# Task
Return each of the entries below word for word.

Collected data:

Definition dir_at (d : Disk) (n : string) : Dir := default {| dur := ∅; pend := [] |} (dirs d !! n).

Definition names (d : Disk) (dn : string) : gmap string nat :=
  apply_dents (pend (dir_at d dn)) (dur (dir_at d dn)).

Definition lookup_path (d : Disk) (p : path_t) : option nat := names d p.1 !! p.2.

Definition read_file (d : Disk) (p : path_t) : option bytes :=
  i ← lookup_path d p; f ← inodes d !! i; Some (i_data f).

(** ** Changes *)
Definition set_inode (i : nat) (f : Inode) (d : Disk) : Disk :=
  {| inodes := <[i := f]> (inodes d); dirs := dirs d; next_ino := next_ino d |}.

Definition set_dir (dn : string) (x : Dir) (d : Disk) : Disk :=
  {| inodes := inodes d; dirs := <[dn := x]> (dirs d); next_ino := next_ino d |}.

Definition change (dn : string) (c : dent) (d : Disk) : Disk :=
  let x := dir_at d dn in set_dir dn {| dur := dur x; pend := pend x ++ [c] |} d.

(** Creating or truncating a file, and writing it. *)
Definition write_file (p : path_t) (b : bytes) (d : Disk) : Disk :=
  match lookup_path d p with
  | Some i => set_inode i {| i_data := b; i_synced := false |} d
  | None =>
      let i := next_ino d in
      change p.1 (Link p.2 i)
        {| inodes := <[i := {| i_data := b; i_synced := false |}]> (inodes d);
           dirs := dirs d; next_ino := S i |}
  end.

Definition sync_file (p : path_t) (d : Disk) : Disk :=
  match lookup_path d p with
  | Some i =>
      match inodes d !! i with
      | Some f => set_inode i {| i_data := i_data f; i_synced := true |} d
      | None => d
      end
  | None => d
  end.

Definition sync_dir (dn : string) (d : Disk) : Disk :=
  set_dir dn {| dur := names d dn; pend := [] |} d.

Definition rename_file (dn a b : string) (d : Disk) : Disk :=
  match lookup_path d (dn, a) with
  | Some i => change dn (Rename a b i) d
  | None => d
  end.

Definition remove_path (p : path_t) (d : Disk) : Disk :=
  match lookup_path d p with
  | Some _ => change p.1 (Unlink p.2) d
  | None => d
  end.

# Task output
Definition dir_at (d : Disk) (n : string) : Dir := default {| dur := ∅; pend := [] |} (dirs d !! n).

Definition names (d : Disk) (dn : string) : gmap string nat :=
  apply_dents (pend (dir_at d dn)) (dur (dir_at d dn)).

Definition lookup_path (d : Disk) (p : path_t) : option nat := names d p.1 !! p.2.

Definition read_file (d : Disk) (p : path_t) : option bytes :=
  i ← lookup_path d p; f ← inodes d !! i; Some (i_data f).

(** ** Changes *)
Definition set_inode (i : nat) (f : Inode) (d : Disk) : Disk :=
  {| inodes := <[i := f]> (inodes d); dirs := dirs d; next_ino := next_ino d |}.

Definition set_dir (dn : string) (x : Dir) (d : Disk) : Disk :=
  {| inodes := inodes d; dirs := <[dn := x]> (dirs d); next_ino := next_ino d |}.

Definition change (dn : string) (c : dent) (d : Disk) : Disk :=
  let x := dir_at d dn in set_dir dn {| dur := dur x; pend := pend x ++ [c] |} d.

(** Creating or truncating a file, and writing it. *)
Definition write_file (p : path_t) (b : bytes) (d : Disk) : Disk :=
  match lookup_path d p with
  | Some i => set_inode i {| i_data := b; i_synced := false |} d
  | None =>
      let i := next_ino d in
      change p.1 (Link p.2 i)
        {| inodes := <[i := {| i_data := b; i_synced := false |}]> (inodes d);
           dirs := dirs d; next_ino := S i |}
  end.

Definition sync_file (p : path_t) (d : Disk) : Disk :=
  match lookup_path d p with
  | Some i =>
      match inodes d !! i with
      | Some f => set_inode i {| i_data := i_data f; i_synced := true |} d
      | None => d
      end
  | None => d
  end.

Definition sync_dir (dn : string) (d : Disk) : Disk :=
  set_dir dn {| dur := names d dn; pend := [] |} d.

Definition rename_file (dn a b : string) (d : Disk) : Disk :=
  match lookup_path d (dn, a) with
  | Some i => change dn (Rename a b i) d
  | None => d
  end.

Definition remove_path (p : path_t) (d : Disk) : Disk :=
  match lookup_path d p with
  | Some _ => change p.1 (Unlink p.2) d
  | None => d
  end.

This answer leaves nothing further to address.